The legislation seems to have been designed with Elizabeth
Warren, the architect of the consumer bureau, in mind, though Rep. Spencer Bachus (R-Ala.), the Financial Services chairman, insisted this was not the case. Warren has not been
nominated to direct the bureau, but works under the official title of assistant
to the president and special adviser to the secretary of the Treasury on the
CFPB.
At a hearing on Wednesday, GOP lawmakers accused her of
acting as the de facto head of the developing bureau.
The new bill comes on the heels of five other draft bills unveiled
by House Republicans earlier this week. Four of those measures would alter or
repeal specific provisions of the legislation, known as the Dodd-Frank
law.
Republicans have settled on a strategy of picking apart
unpopular pieces of the bill rather than trying to repeal it in full.
Rep. Scott Garrett (R-N.J.) told The Hill on Tuesday that
Republicans were not taking on a broad repeal effort on Dodd-Frank to avoid
roiling financial markets, but Democrats maintain the legislation is too
publicly popular for a broad repeal effort to be successful.
“We’re realistic enough to know that going after the
entire bill is probably an unreachable goal,” Rep. Shelley Moore Capito
(R-W.Va.), who co-sponsored the CFPB bill, said Wednesday.
She and co-sponsor Bachus conceded that while Republicans
can push for changes, the law is probably here to stay.
“We’re trying to reshape parts of Dodd-Frank,” Capito said.
“If we’re going to have to live with it, then let’s make it better than it is
right now.”
Bachus said the bill would bring the CFPB more in line with
other federal agencies while reducing the “virtual unfettered discretion”
currently given to the lone director of the agency.
“It’s just really concentrating too much power into one
singular person,” added Capito.
It would also increase Republican input on CFPB matters.

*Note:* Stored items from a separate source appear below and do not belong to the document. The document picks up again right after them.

(** What one render of [usePrepareBet] returns, lines 174-194; the
    loading and pending flags, which only forward the state of the
    wallet library, are left out. *)
Record PreparedBet : Type := {
  ret_isApproveRequired : bool;
  ret_conditionsOdds : option (list float);
  ret_totalOdds : option float;
  ret_submit : Async unit
}.

(** [usePrepareBet]: a render that throws returns nothing. *)
Definition usePrepareBet (r : Render) (p : Props) : Js.Exc PreparedBet :=
  try! required := isApproveRequired r p in
  Js.ret {|
    ret_isApproveRequired := required;
    ret_conditionsOdds := conditionsOdds r;
    ret_totalOdds := totalOdds r;
    ret_submit := submit required r p
  |}.

End Hook.

(** The condition of the approval rule as the specification words it: the
    current allowance is strictly below the requested spend, parsed to the
    decimal precision of the token. *)
Definition allowanceBelowSpend `{rt : JsRuntime} (r : Render) (p : Props) : Prop :=
  exists (allowance : N) (spend : Z),
    allowance_data r = Some allowance
    /\ parseUnits (NumberToString (amountToNumber (amount p))) (decimals (betToken r))
       = Some spend
    /\ Z.of_N allowance < spend.

(** ** The two effects on the bet receipt, lines 87-97 *)

Inductive Callback : Type :=
| OnSuccess
| OnError (err : option string).

Module React.

(** [useEffect(f, [dep])] runs [f] after the first render and after every
    render whose [dep] differs from the previous render's. *)
Definition runs (previous : option bool) (dep : bool) : bool :=
  match previous with
  | None => true
  | Some old => negb (Bool.eqb old dep)
  end.

End React.

(** The callbacks invoked after one render, given the previous render's
    receipt state ([None] for the first render). *)
Definition commitEffects (previous : option ReceiptState) (r : Render) (p : Props)
  : list Callback :=
  (if React.runs (isSuccess <$> previous) (isSuccess (betReceipt r)) then
     if isSuccess (betReceipt r) && onSuccess p then [OnSuccess] else []
   else [])
  ++
  (if React.runs (isError <$> previous) (isError (betReceipt r)) then
     if isError (betReceipt r) && onError p then [OnError (error (betReceipt r))] else []
   else []).

(** The callbacks invoked over a sequence of renders. *)
Fixpoint commitRenders (previous : option ReceiptState) (renders : list (Render * Props))
  : list Callback :=
  match renders with
  | [] => []
  | (r, p) :: later =>
      commitEffects previous r p ++ commitRenders (Some (betReceipt r)) later
  end.

Definition isOnSuccess (c : Callback) : bool :=
  match c with
  | OnSuccess => true
  | OnError _ => false
  end.

Definition isOnError (c : Callback) : bool :=
  match c with
  | OnSuccess => false
  | OnError _ => true
  end.

(** ** The chain resolver *)

Section ChainResolver.
(** The records of the table [chainsData] of [../config]: objects. *)
Variable ChainData : Type.

(** [useChainData]: what it logs with [console.error], and what it
    returns. [chain] is [useNetwork().chain], [None] without a network. *)
Definition useChainData (chainsData : gmap Z ChainData) (chain : option Z)
  : list string * option ChainData :=
  let chainData :=
    match chain with
    | Some id => if id =? 0 then None else chainsData !! id
    | None => None
    end in
  match chainData with
  | None => (["Selected network not supported."], None)
  | Some data => ([], Some data)
  end.

End ChainResolver.

Arguments useChainData {ChainData} chainsData chain.

(** ** Binary64 numbers by sign

    The classes of [spec_float] values that the analysis of the minimum odds
    uses, and the two constants of line 107. *)

Module Binary64.

(** Zero, a positive finite number, or plus infinity. *)
Definition nonneg (f : spec_float) : Prop :=
  match f with
  | S754_zero false | S754_finite false _ _ | S754_infinity false => True
  | _ => False
  end.

(** Zero or a positive finite number. *)
Definition finite_nonneg (f : spec_float) : Prop :=
  match f with
  | S754_zero false | S754_finite false _ _ => True
  | _ => False
  end.

(** [1] and [100] as binary64 numbers. *)
Definition SF_one : spec_float := S754_finite false 4503599627370496 (-52).
Definition SF_hundred : spec_float := S754_finite false 7036874417766400 (-46).

End Binary64.

(** ** A reference runtime

    The functions of [JsRuntime] as ECMAScript and viem define them, on
    strings of ASCII characters: number to string is the shortest decimal
    that reads back as the same double, string to number rounds to the
    nearest double, and [parseUnits], [formatUnits] and the ABI encoding
    follow viem. It is the runtime on which the properties below are
    exercised on concrete inputs. *)

Module Reference.

(** *** Exact values *)

Definition pow2Q (e : Z) : Q :=
  if 0 <=? e then inject_Z (2 ^ e) else Qmake 1 (Z.to_pos (2 ^ (- e))).

Definition pow10Q (e : Z) : Q :=
  if 0 <=? e then inject_Z (10 ^ e) else Qmake 1 (Z.to_pos (10 ^ (- e))).

(** The value of the mantissa [m] at the binary exponent [e]. *)
Definition valueQ (m : Z) (e : Z) : Q := Qmult (inject_Z m) (pow2Q e).

(** The double nearest to [num / den], ties to even. *)
Definition nearest (negative : bool) (num den : positive) : float :=
  SF2Prim (SFdiv prec emax (S754_finite negative num 0) (S754_finite false den 0)).

(** The double nearest to [digits * 10 ^ exp10]. *)
Definition ofDecimal (negative : bool) (digits : N) (exp10 : Z) : float :=
  match digits with
  | N0 => if negative then PrimFloat.neg_zero else PrimFloat.zero
  | Npos d =>
      let size := Z.log2 (Zpos d) * 30103 / 100000 + 1 in
      if 310 <? exp10 + size then (if negative then PrimFloat.neg_infinity else PrimFloat.infinity)
      else if exp10 + size + 1 <? -330 then (if negative then PrimFloat.neg_zero else PrimFloat.zero)
      else if 0 <=? exp10 then nearest negative (d * Z.to_pos (10 ^ exp10)) 1
      else nearest negative d (Z.to_pos (10 ^ (- exp10)))
  end.

Definition Qltb (a b : Q) : bool :=
  match Qcompare a b with Lt => true | _ => false end.

Definition Qleb (a b : Q) : bool :=
  match Qcompare a b with Gt => false | _ => true end.

(** *** Strings *)

Definition digitsOf (n : N) : string := NilZero.string_of_uint (N.to_uint n).

Definition zeros (n : Z) : string := String.concat "" (replicate (Z.to_nat n) "0").

(** [s.slice(from, to)], with the negative indices of JavaScript. *)
Definition slice (s : string) (from to : Z) : string :=
  let len := Z.of_nat (String.length s) in
  let clamp i := if i <? 0 then Z.max 0 (len + i) else Z.min i len in
  let a := clamp from in
  let b := clamp to in
  String.substring (Z.to_nat a) (Z.to_nat (b - a)) s.

Definition sliceFrom (s : string) (from : Z) : string :=
  slice s from (Z.of_nat (String.length s)).

Definition padStart (s : string) (n : Z) : string :=
  zeros (n - Z.of_nat (String.length s)) +:+ s.

Definition padEnd (s : string) (n : Z) : string :=
  s +:+ zeros (n - Z.of_nat (String.length s)).

(** *** Number to string *)

(** The shortest decimal [digits * 10 ^ q] that reads back as the double
    [m * 2 ^ e], searched from the scale [q] downwards. *)
Fixpoint shortest (fuel : nat) (m e q : Z) : N * Z :=
  match fuel with
  | O => (0%N, q)
  | S fuel' =>
      let x := valueQ m e in
      let hi := valueQ (2 * m + 1) (e - 1) in
      let lo :=
        if (m =? 2 ^ 52) && (-1074 <? e) then valueQ (4 * m - 1) (e - 2)
        else valueQ (2 * m - 1) (e - 1) in
      let inside v :=
        if Z.even m then Qleb lo v && Qleb v hi else Qltb lo v && Qltb v hi in
      let below := Qfloor (Qdiv x (pow10Q q)) in
      let above := below + 1 in
      let vbelow := Qmult (inject_Z below) (pow10Q q) in
      let vabove := Qmult (inject_Z above) (pow10Q q) in
      let okBelow := (0 <? below) && inside vbelow in
      let okAbove := inside vabove in
      match okBelow, okAbove with
      | true, true =>
          match Qcompare (Qminus x vbelow) (Qminus vabove x) with
          | Lt => (Z.to_N below, q)
          | Gt => (Z.to_N above, q)
          | Eq => (Z.to_N (if Z.even below then below else above), q)
          end
      | true, false => (Z.to_N below, q)
      | false, true => (Z.to_N above, q)
      | false, false => shortest fuel' m e (q - 1)
      end
  end.

(** The layout of [Number::toString] for the digits [s] and the decimal
    exponent [n]: the value is [0.s * 10 ^ n]. *)
Definition layout (s : string) (n : Z) : string :=
  let k := Z.of_nat (String.length s) in
  if (k <=? n) && (n <=? 21) then s +:+ zeros (n - k)
  else if (0 <? n) && (n <=? 21) then slice s 0 n +:+ "." +:+ sliceFrom s n
  else if (-6 <? n) && (n <=? 0) then "0." +:+ zeros (- n) +:+ s
  else
    let exponent := (if n - 1 <? 0 then "-" else "+") +:+ digitsOf (Z.to_N (Z.abs (n - 1))) in
    if k =? 1 then s +:+ "e" +:+ exponent
    else slice s 0 1 +:+ "." +:+ sliceFrom s 1 +:+ "e" +:+ exponent.

Definition NumberToString (x : float) : string :=
  match Prim2SF x with
  | S754_nan => "NaN"
  | S754_zero _ => "0"
  | S754_infinity false => "Infinity"
  | S754_infinity true => "-Infinity"
  | S754_finite negative m e =>
      let start := (Z.log2 (Zpos m) + 1 + e) * 30103 / 100000 + 2 in
      let '(s, q) := shortest 40 (Zpos m) e start in
      let text := digitsOf s in
      (if negative then "-" else "") +:+ layout text (Z.of_nat (String.length text) + q)
  end.

(** *** Number to fixed notation, and integers *)

(** The float of an integer of magnitude below [2 ^ 53], [ifZero] being
    the zero to return for [0]. *)
Definition ofInteger (z : Z) (ifZero : float) : float :=
  match z with
  | Z0 => ifZero
  | Zpos p => nearest false p 1
  | Zneg p => nearest true p 1
  end.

While all board members would be appointed by the president and confirmed by
the Senate, the legislation would limit just three members of the five-member
board to the same political party.
Bachus said the bill remaking the CFPB’s leadership was
driven by the fact that the Obama administration has yet to nominate a
director.
“This is an agency that on July 22 will start enforcing the
law,” he said. “We’re, what, 90 days out?”
The murky leadership situation was a hot topic at a
Financial Services Committee hearing on Wednesday.
Rep. Sean Duffy (R-Wis.) argued that since Warren appears in
an introductory video on the CFPB’s website, along with her schedule, it
appears as if she is running the bureau.
“If it walks like a duck and it quacks like a duck and it
looks like a duck, it’s a duck!” he said.
Bachus pressed Warren on whether she knew of any White House
plans to nominate a director, perhaps even herself, adding that a pick needs to be
made “almost immediately.”
Warren simply said that she has had “many conversations”
with Treasury Secretary Timothy Geithner about “the qualities of the person who
will run the consumer agency.”
“I understand that there will be a nomination soon, but
that’s all I know,” she said.
Warren also received strong criticism from Republicans for
her reported role in negotiating a broad settlement with mortgage servicing
companies over widespread foreclosure problems. The GOP has taken issue with
the CFPB, which does not officially exist yet and lacks a director, playing a
role in the talks.
Rep. Patrick McHenry (R-N.C.) compared her
politically appointed position to one held by Karl Rove in President George W.
Bush’s White House, arguing she had no statutory authority to weigh in on the
matter.
“I’m trying to see if you understand why the position you’re
currently in is controversial,” he said.
Warren repeatedly maintained that she merely responded to
requests for advice about the settlement.
“We do not negotiate with private parties,” she said. “We
have been asked for advice, and wherever we can be helpful, we are not only
glad to be helpful, we are proud to be helpful.”